O leilão para a concessão do terceiro trecho da Ferrovia de Integração Oeste-Leste, a Fiol 3, pode ocorrer em agosto de 2027, segundo adiantou ao Jornal Opção o deputado federal José Nelto (UB), integrante da Comissão de Viação e Transportes da Câmara e um dos articuladores, em âmbito federal, para o avanço da implementação do projeto.

O trecho deverá ligar Correntina, na Bahia, a Mara Rosa, em Goiás, em um eixo de mais de 840 quilômetros que criará uma conexão direta com a Ferrovia de Integração do Centro-Oeste (Fico), em Mato Grosso.
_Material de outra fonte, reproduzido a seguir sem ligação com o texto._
(* ===== verification/Committee.v ===== *)
(** * The committee ([metanode/meta-consensus/config/src/committee.rs])

    Stakes, thresholds and authority indices, and the quorum-intersection facts
    every safety argument of the protocol rests on. *)

From S2P Require Import Prelude Collections Weighted.

Local Open Scope N_scope.

Abbreviation Epoch := N (only parsing).
Abbreviation Stake := N (only parsing).
(** [AuthorityIndex] wraps a [u32] and is created from positions in the
    committee's vector, so it is that position. *)
Abbreviation AuthorityIndex := nat (only parsing).
Abbreviation Bytes := (list N) (only parsing).

Record Authority := mkAuthority {
  stake : Stake;
  address : string;
  hostname : string;
  authority_key : Bytes;
  protocol_key : Bytes;
  network_key : Bytes;
}.

Record Committee := mkCommittee {
  c_epoch : Epoch;
  total_stake : Stake;
  quorum_threshold : Stake;
  validity_threshold : Stake;
  authorities : list Authority;
}.

(** [Committee::new] *)
Definition committee_new (epoch : Epoch) (auths : list Authority) : outcome Committee :=
  do! rassert (negb (Nat.eqb (length auths) 0)) "Committee cannot be empty!" in
  do! rassert (N.of_nat (length auths) <? u32_max) "Too many authorities" in
  let total := u64_sum (stake <$> auths) in
  do! rassert (negb (total =? 0)) "Total stake cannot be zero!" in
  let fault_tolerance := u64_sub total 1 `div` 3 in
  let quorum := u64_sub total fault_tolerance in
  let validity := u64_add fault_tolerance 1 in
  do! rassert (total <? u64_sub (u64_mul 2 quorum) fault_tolerance)
    "Quorum must intersect under maxim equivocations!" in
  Ok (mkCommittee epoch total quorum validity auths).

(** [Committee::authority] and [Committee::stake]: an out-of-range index panics. *)
Definition authority (c : Committee) (i : AuthorityIndex) : outcome Authority :=
  vec_get (authorities c) i.
Definition committee_stake (c : Committee) (i : AuthorityIndex) : outcome Stake :=
  omap_ok stake (authority c i).

Definition reached_quorum (c : Committee) (s : Stake) : bool := quorum_threshold c <=? s.
Definition reached_validity (c : Committee) (s : Stake) : bool := validity_threshold c <=? s.

Definition committee_size (c : Committee) : nat := length (authorities c).
Definition to_authority_index (c : Committee) (index : nat) : option AuthorityIndex :=
  if (index <? committee_size c)%nat then Some index else None.
Definition is_valid_index (c : Committee) (index : AuthorityIndex) : bool :=
  (index <? committee_size c)%nat.

(** ** Stake of a set of authorities *)

Definition stake_of (c : Committee) (i : AuthorityIndex) : N :=
  match authorities c !! i with Some a => stake a | None => 0 end.

Definition set_stake (c : Committee) (s : gset AuthorityIndex) : N :=
  sumN (stake_of c <$> elements s).

Definition all_authorities (c : Committee) : gset AuthorityIndex :=
  list_to_set (seq 0 (committee_size c)).

(** A committee as [Committee::new] builds it from stakes whose sum leaves room
    for the doubled quorum of its last assertion. *)
Record committee_ok (c : Committee) : Prop := {
  ok_size : N.of_nat (committee_size c) < u32_max;
  ok_total : total_stake c = sumN (stake <$> authorities c);
  ok_positive : 0 < total_stake c;
  ok_bound : total_stake c < 2 ^ 63;
  ok_quorum : quorum_threshold c = total_stake c - (total_stake c - 1) `div` 3;
  ok_validity : validity_threshold c = (total_stake c - 1) `div` 3 + 1;
}.

Lemma committee_new_ok epoch auths :
  auths ≠ [] → N.of_nat (length auths) < u32_max →
  0 < sumN (stake <$> auths) → sumN (stake <$> auths) < 2 ^ 63 →
  ∃ c, committee_new epoch auths = Ok c ∧ committee_ok c ∧
       c_epoch c = epoch ∧ authorities c = auths.
Proof.
  intros Hne Hlen Hpos Hlt. 
  unfold committee_new. rewrite u64_sum_small by (unfold u64_modulus; lia).
  remember (sumN (stake <$> auths)) as t eqn:Ht.
  assert (3 * ((t - 1) `div` 3) ≤ t - 1) by (apply N.Div0.mul_div_le).
  rewrite (u64_sub_small t 1) by width_lia.
  remember ((t - 1) `div` 3) as f eqn:Hf.
  machine.
  rewrite (rassert_true _ "Committee cannot be empty!") by (by destruct auths).
  rewrite (rassert_true _ "Too many authorities") by (by apply N.ltb_lt).
  rewrite (rassert_true _ "Total stake cannot be zero!") by (apply negb_true_iff, N.eqb_neq; lia).
  rewrite (rassert_true _ "Quorum must intersect under maxim equivocations!") by (apply N.ltb_lt; lia).
  eexists; split; [reflexivity|]. split; [|done].
  split; cbn; try congruence; try done.
Qed.

(** The thresholds are 2f+1 and f+1 for the largest f with 3f+1 <= total. *)
Lemma committee_thresholds c :
  committee_ok c →
  3 * (validity_threshold c - 1) < total_stake c ∧
  total_stake c ≤ 3 * validity_threshold c ∧
  quorum_threshold c + validity_threshold c = total_stake c + 1.
Proof.
  intros [_ _ Hpos _ -> ->].
  pose proof (N.Div0.div_mod (total_stake c - 1) 3) as Hdm.
  pose proof (N.mod_lt (total_stake c - 1) 3 ltac:(lia)) as Hmod.
  generalize dependent ((total_stake c - 1) `mod` 3).
  generalize ((total_stake c - 1) `div` 3). lia.
Qed.

Lemma quorum_pos c : committee_ok c → 0 < quorum_threshold c.
Proof. intros Hc. pose proof (committee_thresholds c Hc). destruct Hc. lia. Qed.

Lemma validity_pos c : committee_ok c → 0 < validity_threshold c.
Proof. intros Hc. pose proof (committee_thresholds c Hc). destruct Hc. lia. Qed.

Lemma quorum_le_total c : committee_ok c → quorum_threshold c ≤ total_stake c.
Proof. intros Hc. pose proof (committee_thresholds c Hc). destruct Hc. lia. Qed.

Lemma authority_Ok c i a : authority c i = Ok a ↔ authorities c !! i = Some a.
Proof. apply vec_get_Ok. Qed.

Lemma committee_stake_Ok c i s :
  committee_stake c i = Ok s ↔ (i < committee_size c)%nat ∧ s = stake_of c i.
Proof.
  unfold committee_stake, stake_of, committee_size. rewrite fmap_Ok. setoid_rewrite authority_Ok.
  split.
  - intros (a & Ha & <-). rewrite Ha. split; [by eapply lookup_lt_Some|done].
  - intros [[a Ha]%lookup_lt_is_Some ->]. rewrite Ha. eauto.
Qed.

Lemma committee_stake_valid c i :
  (i < committee_size c)%nat → committee_stake c i = Ok (stake_of c i).
Proof. intros. by apply committee_stake_Ok. Qed.

Lemma is_valid_index_true c i : is_valid_index c i = true ↔ (i < committee_size c)%nat.
Proof. apply Nat.ltb_lt. Qed.

Lemma elem_of_all_authorities c i : i ∈ all_authorities c ↔ (i < committee_size c)%nat.
Proof. unfold all_authorities. rewrite elem_of_list_to_set, elem_of_seq. lia. Qed.

(** ** [set_stake] is a measure *)

Lemma set_stake_empty c : set_stake c ∅ = 0.
Proof. unfold set_stake. by rewrite elements_empty. Qed.

Lemma set_stake_insert c i s : i ∉ s → set_stake c ({[i]} ∪ s) = stake_of c i + set_stake c s.
Proof. intros Hi. unfold set_stake. by rewrite (elements_union_singleton s i Hi). Qed.

Lemma set_stake_disj_union c s1 s2 :
  s1 ## s2 → set_stake c (s1 ∪ s2) = set_stake c s1 + set_stake c s2.
Proof. intros Hd. unfold set_stake. by rewrite elements_disj_union, fmap_app, sumN_app. Qed.

Lemma set_stake_diff c s1 s2 :
  set_stake c s1 = set_stake c (s1 ∩ s2) + set_stake c (s1 ∖ s2).
Proof.
  rewrite <-set_stake_disj_union by set_solver. f_equal.
  apply set_eq. intros x. destruct (decide (x ∈ s2)); set_solver.
Qed.

Lemma set_stake_mono c s1 s2 : s1 ⊆ s2 → set_stake c s1 ≤ set_stake c s2.
Proof.
  intros Hsub. rewrite (set_stake_diff c s2 s1).
  replace (s2 ∩ s1) with s1 by set_solver. lia.
Qed.

Lemma fmap_stake_of_seq c : stake_of c <$> seq 0 (committee_size c) = stake <$> authorities c.
Proof.
  apply list_eq. intros i. rewrite !list_lookup_fmap. unfold committee_size.
  destruct (decide (i < length (authorities c))%nat) as [Hi|Hi].
  - rewrite lookup_seq_lt by done. cbn. unfold stake_of.
    apply lookup_lt_is_Some in Hi as [a Ha]. by rewrite Ha.
  - rewrite lookup_seq_ge, (lookup_ge_None_2 (authorities c)) by lia. done.
Qed.

Lemma set_stake_all c : committee_ok c → set_stake c (all_authorities c) = total_stake c.
Proof.
  intros Hc. unfold set_stake, all_authorities.
  rewrite elements_list_to_set by apply NoDup_seq.
  by rewrite fmap_stake_of_seq, (ok_total c Hc).
Qed.

Lemma stake_of_invalid c i : (committee_size c ≤ i)%nat → stake_of c i = 0.
Proof. intros Hi. unfold stake_of. by rewrite lookup_ge_None_2. Qed.

Lemma set_stake_zero c s : (∀ i, i ∈ s → stake_of c i = 0) → set_stake c s = 0.
Proof.
  induction s as [|x s Hx IH] using set_ind_L; intros H0; [apply set_stake_empty|].
  rewrite set_stake_insert, IH, H0 by set_solver. done.
Qed.

Lemma set_stake_le_total c s : committee_ok c → set_stake c s ≤ total_stake c.
Proof.
  intros Hc. rewrite <-(set_stake_all c Hc), (set_stake_diff c s (all_authorities c)).
  assert (set_stake c (s ∖ all_authorities c) = 0) as ->.
  { apply set_stake_zero. intros i [_ Hi]%elem_of_difference.
    rewrite elem_of_all_authorities in Hi. apply stake_of_invalid. lia. }
  rewrite N.add_0_r. apply set_stake_mono. set_solver.
Qed.

Lemma set_stake_u64 c s : committee_ok c → set_stake c s < u64_modulus.
Proof.
  intros Hc. pose proof (set_stake_le_total c s Hc). pose proof (ok_bound c Hc).
  unfold u64_modulus. lia.
Qed.

Lemma set_stake_inclusion_exclusion c s1 s2 :
  set_stake c (s1 ∪ s2) + set_stake c (s1 ∩ s2) = set_stake c s1 + set_stake c s2.
Proof.
  rewrite (set_stake_diff c (s1 ∪ s2) s1), (set_stake_diff c s2 s1).
  assert ((s1 ∪ s2) ∩ s1 = s1) as -> by set_solver.
  assert ((s1 ∪ s2) ∖ s1 = s2 ∖ s1) as -> by set_solver.
  assert (s2 ∩ s1 = s1 ∩ s2) as -> by set_solver. lia.
Qed.

(** Two quorums share at least f+1 stake. *)
Lemma quorum_overlap c s1 s2 :
  committee_ok c → quorum_threshold c ≤ set_stake c s1 → quorum_threshold c ≤ set_stake c s2 →
  validity_threshold c ≤ set_stake c (s1 ∩ s2).
Proof.
  intros Hc H1 H2. pose proof (set_stake_inclusion_exclusion c s1 s2).
  pose proof (set_stake_le_total c (s1 ∪ s2) Hc). pose proof (committee_thresholds c Hc). lia.
Qed.

(** Two quorums share an authority that is not among the faulty ones. *)
Lemma quorums_share_honest c s1 s2 faulty :
  committee_ok c → quorum_threshold c ≤ set_stake c s1 → quorum_threshold c ≤ set_stake c s2 →
  set_stake c faulty < validity_threshold c → ∃ a, a ∈ s1 ∧ a ∈ s2 ∧ a ∉ faulty.
Proof.
  intros Hc H1 H2 Hf. pose proof (quorum_overlap c s1 s2 Hc H1 H2) as Ho.
  destruct (decide (s1 ∩ s2 ⊆ faulty)) as [Hsub|Hno]; [pose proof (set_stake_mono c _ _ Hsub); lia|].
  destruct (set_choose_L ((s1 ∩ s2) ∖ faulty)) as [a Ha]; [|exists a; set_solver].
  intros He. apply Hno. intros x Hx. destruct (decide (x ∈ faulty)); [done|]. set_solver.
Qed.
Em Goiás, a ferrovia deverá passar por municípios como Flores de Goiás, São João D’Aliança, Alto Paraíso e Niquelândia. O projeto em questão faz parte de uma malha ferroviária que amplia a integração entre regiões produtoras do Centro-Oeste e do Matopiba e os portos das regiões Norte e Nordeste.

A nova ferrovia deve reforçar, sobretudo, a capacidade de escoamento da produção agrícola e mineral da região. Estudos de demanda do governo federal apontam que cerca de 80% da movimentação prevista no corredor ferroviário será formada por granéis sólidos vegetais. A soja deverá responder por aproximadamente 46% da demanda projetada, seguida pelo milho, com 28,5%; fertilizantes, com 15,3%; e farelo de soja, com 6,2%.

Os impactos econômicos esperados pra região, inclusive, já levaram José Nelto a se reunir, no início deste mês, com o prefeito de Niquelândia, Eduardo Niqueturbão, além de empresários de Goianésia e Minaçu. No encontro, o parlamentar propôs a abertura de um entreposto em Niquelândia.

Entreposto é uma estrutura destinada ao recebimento, armazenamento, organização e distribuição de mercadorias, funcionando como ponto intermediário entre a produção e os mercados consumidores ou outros meios de transporte. Na prática, a instalação poderia viabilizar que cargas produzidas na região fossem concentradas e movimentadas com mais eficiência a partir da conexão ferroviária.

Ainda conforme Nelto, a previsão inicial é de que sejam construídos cerca de 100 quilômetros da Fiol 3 por ano. Com isso, a estimativa apresentada é de aproximadamente dez anos para a conclusão da ferrovia. O início das obras, entretanto, deve ocorrer apenas em 2028, após a realização do leilão e a definição da empresa responsável pela concessão.

À reportagem, José Nelto adiantou ainda que terá três reuniões importantes sobre o projeto após as eleições. Uma delas será no Ministério dos Transportes. Outra ocorrerá ainda neste ano na Agência Nacional de Transportes Terrestres (ANTT). O terceiro encontro será no Ministério do Desenvolvimento, Indústria, Comércio e Serviços.